The legendary chef answers the question…What did you eat today, Jeremiah Tower?
You would think that I could get enough of the Gulf of Mexico and Caribbean fish called Boquinete. I can’t. Right now it is the finest fish for me around here. By far. So when the lawyer for the chili farmers that I work with at a greenhouse farm not far from Merida called me to do a dinner for investors that very night, I immediately came up with a menu that was easy to do in the time left. Start with lettuce wraps with either cochanita or barbacoa. Salt preserved Xcatic chili salsa. Can buy that and do in minutes since the chilies already in my fridge. Perhaps capellini with fresh pea and fresh hierba buena butter sauce which, with a food processor, is only 15 minutes more. All at the Santiago market around the corner. A lot of fat, but it is cold – it’s gone down to 65 degrees at night. Then local chicken with garlic and rosemary (same market), ending with vanilla Haagen Dazs covered in candied papaya sauce. I had been dying to try this fruit cured in caustic or pickling lime (calcium hydroxide) and unprocessed cane sugar or piloncillo, but it is too weird sounding (and looking) for gringos. My farmers would love it. “No,” said the voice on the phone to my menu ideas, “they want lobsters.” ‘Who doesn’t’ was on the tip of my tongue until I heard him say “I will be there in an hour” (noon), which down here means two.
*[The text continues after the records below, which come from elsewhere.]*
(** ** Spectra *)

(** [spectrum op= v] for two vectors: the in-place operation keeps the
    shape of [spectrum], so [v] must have its length or length one. *)
Definition vec_inplace (f : R → R → R) (spectrum v : list R) : res (list R) :=
  if (length v =? length spectrum)%nat then Ok (zip_with f spectrum v)
  else match v with
       | [c] => Ok ((λ x, f x c) <$> spectrum)
       | _ => Raise ValueError
       end.

(** [2.0 * l + 1.0] for [l = self.degrees()] *)
Definition two_l_plus_1 (self : SHCoeffs) : list R :=
  (λ l, (2 * INR l + 1)%R) <$> degrees self.

(** [SHRealCoeffs._spectrum] and [SHComplexCoeffs._spectrum]: the two
    bodies differ only in the backend routine, [backend_spectrum]. *)
Definition subclass_spectrum (backend_spectrum : ndarray → list R)
    (self : SHCoeffs) (convention unit : string) (base : R) : res (list R) :=
  spectrum ←
    (if String.eqb (lower convention) "l2norm" then
       Ok (backend_spectrum (coeffs self))
     else if String.eqb (lower convention) "power"
             || String.eqb (lower convention) "energy" then
       if String.eqb (normalization self) "4pi" then
         Ok (backend_spectrum (coeffs self))
       else if String.eqb (normalization self) "schmidt" then
         vec_inplace Rdiv (backend_spectrum (coeffs self)) (two_l_plus_1 self)
       else if String.eqb (normalization self) "ortho" then
         Ok ((λ x, x / (4 * PI))%R <$> backend_spectrum (coeffs self))
       else Raise ValueError
     else Raise ValueError);
  let spectrum :=
    if String.eqb (lower convention) "energy"
    then (λ x, x * (4 * PI))%R <$> spectrum else spectrum in
  if String.eqb (lower unit) "per_l" then Ok spectrum
  else if String.eqb (lower unit) "per_lm" then
    vec_inplace Rdiv spectrum (two_l_plus_1 self)
  else if String.eqb (lower unit) "per_dlogl" then
    vec_inplace Rmult spectrum ((λ l, INR l * ln base)%R <$> degrees self)
  else Raise ValueError.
Lobster with what I had in house (avocados, freshly shelled white beans, the preserved papaya) I could still make a trip to the beach at noon and be back in time to prepare dinner. At 2:00 my lawyer was at the door panting “c’mon or we will miss lunch.” Lunch! We would barely make it back in time to cook, and there was a big project riding on this dinner. Sure enough we passed my favorite restaurant on the Gulf coast, “Delfines” in Chuburna, and we saw fisherman dragging in a basket of boquinete. Screeching to a stop we bagged a few, told the waiter to hold us a table. We had a few moments to grab a few lobsters from my fisherman, Abram. Then back to some perfect, if end of the season, ceviche de pulpo, the octopus fresh that morning and as tender as the thigh of a nymph. I eyed the beautiful deep fried boquinete swooping by my table, but held firm with another Sol beer. By 9:00 that night the moneybags sat around avocado with red radish salsa (lime juice, salt, sesame oil), boquinete filets in butter with yellow cherry tomato and local basil sauce, and piles of lobster steamed with garlic and olive oil served on top of the silky and flavorful white beans. Ice cream and berries. At 2:00 in the morning I washed the last dish and drained the last Sol. Nothing for it the next “crudo” morning than to give a weak ‘yes’ to a friend’s demand to revisit the beach for fried fish. Sure enough, more octopus ceviche, more fried boquinete, more Sol. With the bill the waiter slyly (and undercover) produced a bag of fresh white blue crab meat, shelled moments before. “Today I am eating no protein,” I told him. ‘Crazy gringo’ was the look on his face. // Jeremiah Tower, Mexico
Before & After Boquinete: “The finest fish around here. By far.”
—What Did You Eat Today, Jeremiah Tower? is a regular 2paragraphs Food & Wine feature.